Ricky Fowler hits from a sand trap on the 15th hole during the pro-am of the Wells Fargo Championship golf tournament at Quail Hollow Club in Charlotte, N.C., Wednesday, May 4, 2016. (AP Photo/Chuck Burton)

Fowler keeps celebrating everyone else’s majors

CHARLOTTE, N.C. — Rickie Fowler, golf’s version of an action hero, keeps showing up too late to save himself at the majors.

His final six holes at the PGA Championship were nothing short of remarkable, the very reason why Fowler should remain in the category of “when” and not “if” as it relates to winning a major.

Seemingly out of contention, Fowler holed a 20-foot birdie putt on No. 12 (one of only four birdies in the final round) and hit his tee shot on the 13th to 8 feet for another birdie. He drove the 14th green to 40 feet for a two-putt birdie, then nearly holed a chip on the par-5 15th for a fourth straight birdie.

That whipped social media, along with practically all of Quail Hollow, into a frenzy because everyone loves Fowler and he loves them back.

But he ran out of holes.

Fowler figured he would need two more birdies, and that nasty three-hole stretch known as the “Green Mile” didn’t give any player more than one in the final round. He still managed to keep slim hopes alive by making a pair of 8-foot par putts that he couldn’t afford to miss. Heroic stuff.

Still, the closest he came to the Wanamaker Trophy was when he posed for a picture with its new owner, Justin Thomas, a good friend who lives down the street from him in Florida. Fowler also waited behind a year ago to see Jimmy Walker polish off victory at Baltusrol to win the same trophy. And he was at the 18th green a month ago at Royal Birkdale to see Jordan Spieth clutch the claret jug.

Asked to assess this year in the majors, Fowler wrapped it up with three sentences: “Nice coming off of last year. Made all the cuts. That’s a good step.”

It was a baby step compared with his colleagues’, many of them younger, all of them in full stride.

Compared with his own standard, it was a step to the side at best, but certainly not forward. Three years ago, Fowler joined Jack Nicklaus and Tiger Woods as the only players to finish in the top 5 at all four majors (Spieth has since joined them). The difference is the other three all won a major in those years.

Fowler is still 28. He has played only 30 majors as a pro. The talent is there, and so is the ability to deliver big moments.

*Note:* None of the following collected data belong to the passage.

(* ===== verification/Backfill.v ===== *)
(** The backfillers (pkg/mls/store/backfiller_group_messages.go, backfiller_installations.go):
    background loops that fill a nullable column of old rows in small transactions, in any number
    of instances of the node at once. *)

From S2P Require Import Prelude Types Validate MlsDb ReadStore Store.

(** * Classifying messages *)

Record BackfillGroupMessage := mkBackfillGroupMessage {
  bf_ID : Z;
  bf_Data : bytes;
  bf_IsCommit : bool;
}.

Definition maxPayloadSize : Z := 4 * 1024 * 1024.

Definition messageTooLarge : error := Status InvalidArgument "message too large: %d bytes".
Definition wrongCount : error := Status Internal "expected %d results, got %d".
Definition nilDereference : error := Plain "runtime error: invalid memory address or nil pointer dereference".

Section Classify.
(** [proto.Size] of a GroupMessageInput that holds the data, and the validation service. *)
Context (protoSize : bytes → Z)
  (grpcValidateGroupMessages : list bytes → result (list ValidateGroupMessagesResponse)).

Definition inputOf (m : BackfillGroupMessage) : option GroupMessageInput :=
  Some (mkGroupMessageInput (Some (mkGroupMessageInput_V1 (bf_Data m) "" false))).

Definition setResult (m : BackfillGroupMessage) (r : GroupMessageValidationResult)
    : BackfillGroupMessage :=
  mkBackfillGroupMessage (bf_ID m) (bf_Data m) (IsCommit r).

Definition classifyMessageBatch (messages : list BackfillGroupMessage)
    : result (list BackfillGroupMessage) :=
  match ValidateGroupMessages grpcValidateGroupMessages (inputOf <$> messages) with
  | None => Err nilDereference
  | Some (Err e) => Err (Status Internal "failed to validate group message: %v")
  | Some (Ok results) =>
      if bool_decide (length results = length messages)
      then Ok (zip_with setResult messages results)
      else Err wrongCount
  end.

(** The loop, with its three variables: the output, the open batch and its size. *)
Fixpoint classifyLoop (messages batchedOutput currentBatch : list BackfillGroupMessage)
    (currentBatchSize : Z) : result (list BackfillGroupMessage) :=
  match messages with
  | [] =>
      match currentBatch with
      | [] => Ok batchedOutput
      | _ => validated ← classifyMessageBatch currentBatch; Ok (batchedOutput ++ validated)
      end
  | message :: messages =>
      let messageSize := protoSize (bf_Data message) in
      if bool_decide (maxPayloadSize < messageSize) then Err messageTooLarge
      else if bool_decide (maxPayloadSize < currentBatchSize + messageSize) then
        validated ← classifyMessageBatch currentBatch;
        classifyLoop messages (batchedOutput ++ validated) [message] (0 + messageSize)
      else classifyLoop messages batchedOutput (currentBatch ++ [message])
             (currentBatchSize + messageSize)
  end.

Definition classifyMessages (messages : list BackfillGroupMessage)
    : result (list BackfillGroupMessage) :=
  classifyLoop messages [] [] 0.

(** * The cycles *)

(** What may fail in a cycle's transaction: its begin and commit, its select, and each of its
    writes. *)
Record cycleEnv := mkCycleEnv {
  cy_beginErr : option error;
  cy_selectErr : option error;
  cy_writeErr : nat → option error;
  cy_commitErr : option error;
}.

(** A write that fails is logged and the loop goes on, but it has aborted the transaction: the
    later statements and the commit fail. *)
Fixpoint updateStatuses (writeErr : nat → option error) (k : nat)
    (classified : list BackfillGroupMessage) (d : Db) : result Db :=
  match classified with
  | [] => Ok d
  | m :: classified =>
      match writeErr k with
      | Some e => Err e
      | None => updateStatuses writeErr (S k) classified
                  (UpdateIsCommitStatus (Some (bf_IsCommit m)) (bf_ID m) d)
      end
  end.

(** Whether a cycle found work, as far as it knows: unset only by an empty selection. *)
Definition foundWork {A} (beginErr : option error) (selected : result (list A)) : bool :=
  match beginErr, selected with None, Ok [] => false | _, _ => true end.

Definition convertedMsg (row : Z * bytes) : BackfillGroupMessage :=
  mkBackfillGroupMessage row.1 row.2 false.

(** A cycle of IsCommitBackfiller.Run, beside transactions that hold [locked]: its error, and
    whether it found messages. *)
Definition isCommitCycle (env : cycleEnv) (locked : gset Z) (d : Db) : (result () * bool) * Db :=
  let ids := call (cy_selectErr env) (SelectEnvelopesForIsCommitBackfill locked d) in
  let '(r, d') := RunInTx (cy_beginErr env) (cy_commitErr env) (λ d,
    ids ← ids;
    if bool_decide (ids = []) then Ok d
    else
      classified ← classifyMessages (convertedMsg <$> ids);
      updateStatuses (cy_writeErr env) 0 classified d) d in
  (r, foundWork (cy_beginErr env) ids, d').

(** How long Run sleeps after a cycle, in nanoseconds. *)
Definition backfillPause (err : result ()) (found : bool) : Z :=
  match err with
  | Err _ => 1000000000
  | Ok _ => if found then 0 else 60 * 1000000000
  end.

(** InstallationsBackfiller's writes: two per installation. *)
Fixpoint appendInstallations (writeErr : nat → option error) (k : nat)
    (installations : list (bytes * bytes * Z)) (d : Db) : result Db :=
  match installations with
  | [] => Ok d
  | (id, keyPackage, createdAt) :: installations =>
      d ← call (writeErr k) (InsertKeyPackage id keyPackage createdAt d);
      d ← call (writeErr (S k)) (UpdateIsAppendedStatus (Some true) id d);
      appendInstallations writeErr (S (S k)) installations d
  end.

Definition installationsCycle (env : cycleEnv) (locked : gset bytes) (d : Db)
    : (result () * bool) * Db :=
  let found := call (cy_selectErr env) (SelectInstallationsToBackfill locked d) in
  let '(r, d') := RunInTx (cy_beginErr env) (cy_commitErr env) (λ d,
    installations ← found;
    appendInstallations (cy_writeErr env) 0 installations d) d in
  (r, foundWork (cy_beginErr env) found, d').

(** * Several nodes

    Each instance of the node runs a backfiller of its own. Between its select and its commit an
    instance holds the locks of its rows; [Claim] and [Settle] are the two ends of a transaction,
    between which it talks to the validation service. [Publish] is the node's writer. *)

Record Cluster := mkCluster {
  cl_db : Db;
  cl_held : gmap nat (list (Z * bytes));
}.

#[export] Instance Cluster_eta : Eta Cluster := λ c, mkCluster (cl_db c) (cl_held c).

Inductive clusterEvent :=
  | Claim (w : nat)
  | Settle (w : nat) (commit : bool)
  | Publish (dbErr : option error) (now : Z) (groupId data senderHmac : bytes)
      (shouldPush isCommit : bool).

Definition heldIds (c : Cluster) : gset Z :=
  ⋃ ((λ rows, list_to_set rows.*1) <$> (map_to_list (cl_held c)).*2).

Context (sha256 : bytes → bytes).

Definition clusterStep (ev : clusterEvent) (c : Cluster) : Cluster :=
  match ev with
  | Claim w =>
      match cl_held c !! w with
      | Some _ => c
      | None =>
          c <| cl_held := <[w := SelectEnvelopesForIsCommitBackfill (heldIds c) (cl_db c)]>
                 (cl_held c) |>
      end
  | Settle w commit =>
      match cl_held c !! w with
      | None => c
      | Some rows =>
          let c := c <| cl_held := delete w (cl_held c) |> in
          if commit then
            match classifyMessages (convertedMsg <$> rows) with
            | Ok classified =>
                match updateStatuses (λ _, None) 0 classified (cl_db c) with
                | Ok d => c <| cl_db := d |>
                | Err _ => c
                end
            | Err _ => c
            end
          else c
      end
  | Publish dbErr now g data hmac push isCommit =>
      c <| cl_db := (Store.InsertGroupMessage sha256 dbErr now g data hmac push isCommit (cl_db c)).2 |>
  end.

Definition clusterRun (evs : list clusterEvent) (c : Cluster) : Cluster :=
  foldl (flip clusterStep) c evs.
End Classify.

He showed that when he won The Players Championship in 2015 and the Scottish Open later that summer.

Phil Mickelson, now with five majors and three legs of the career Grand Slam, had a comparable major championship record to Fowler at that age.

In his first 30 majors as a pro, Mickelson had three veritable chances to win. He was one shot out of the lead at Shinnecock Hills in the 1995 U.S. Open, had the 36-hole lead at Valhalla in the 1996 PGA Championship and lost to a 15-foot putt by Payne Stewart at Pinehurst No. 2 in the 1999 U.S. Open.

The knock on Mickelson shouldn’t have been that he had not won a major by then, but that with all his talent he didn’t give himself enough chances. After eight full years on the PGA Tour, Mickelson already had 16 victories.

Fowler is wrapping up his eighth full year and has four PGA Tour titles.

He also has seven top 5s in the majors, though he has shown a bad habit of starting slowly, whether it was the Masters and British Open in 2014 or the Masters and the U.S. Open this year. His best chance was in the 2014 PGA Championship at Valhalla, where he made only one mistake on the back nine and had a long eagle putt on the final hole that would have forced a playoff.

Fowler should be too young to be considered the best without a major except that four players younger than him already have at least one — Spieth, Thomas, Rory McIlroy and Brooks Koepka. At worst, he has become a sentimental choice because of the growing number of chances and the gracious manner he treats people.

Maybe the time spent celebrating everyone else’s majors will pay off.

“You can learn so much from watching your friends play well and get the job done,” Fowler said. “It’s fun to see. It also motivates you to want to go out and push yourself to another level.”

The old guard might question Fowler’s fire by his willingness to smile and celebrate majors he wants for himself.

That’s simply the way he was brought up.

“We always kept everything positive,” his father once said. “Even if he hit a bad shot, we only talk about the good shots that he hit. We never brought up any negative talk. He knew if he hit a bad shot. We didn’t need to say anything.”

The skill is there. Only Fowler knows how much he feels the sting of watching others claim majors. His greatest asset going forward might be a positive attitude, something Sergio Garcia was missing for so many years before he finally won the Masters.

The best example was at Erin Hills, when Fowler started the final round of the U.S. Open two shots out of the lead and faded from view. He was asked that afternoon about the disappointment of not winning his first major.

“If you look at the negatives too much,” he said, “you’re going to be stuck doing that the whole time.”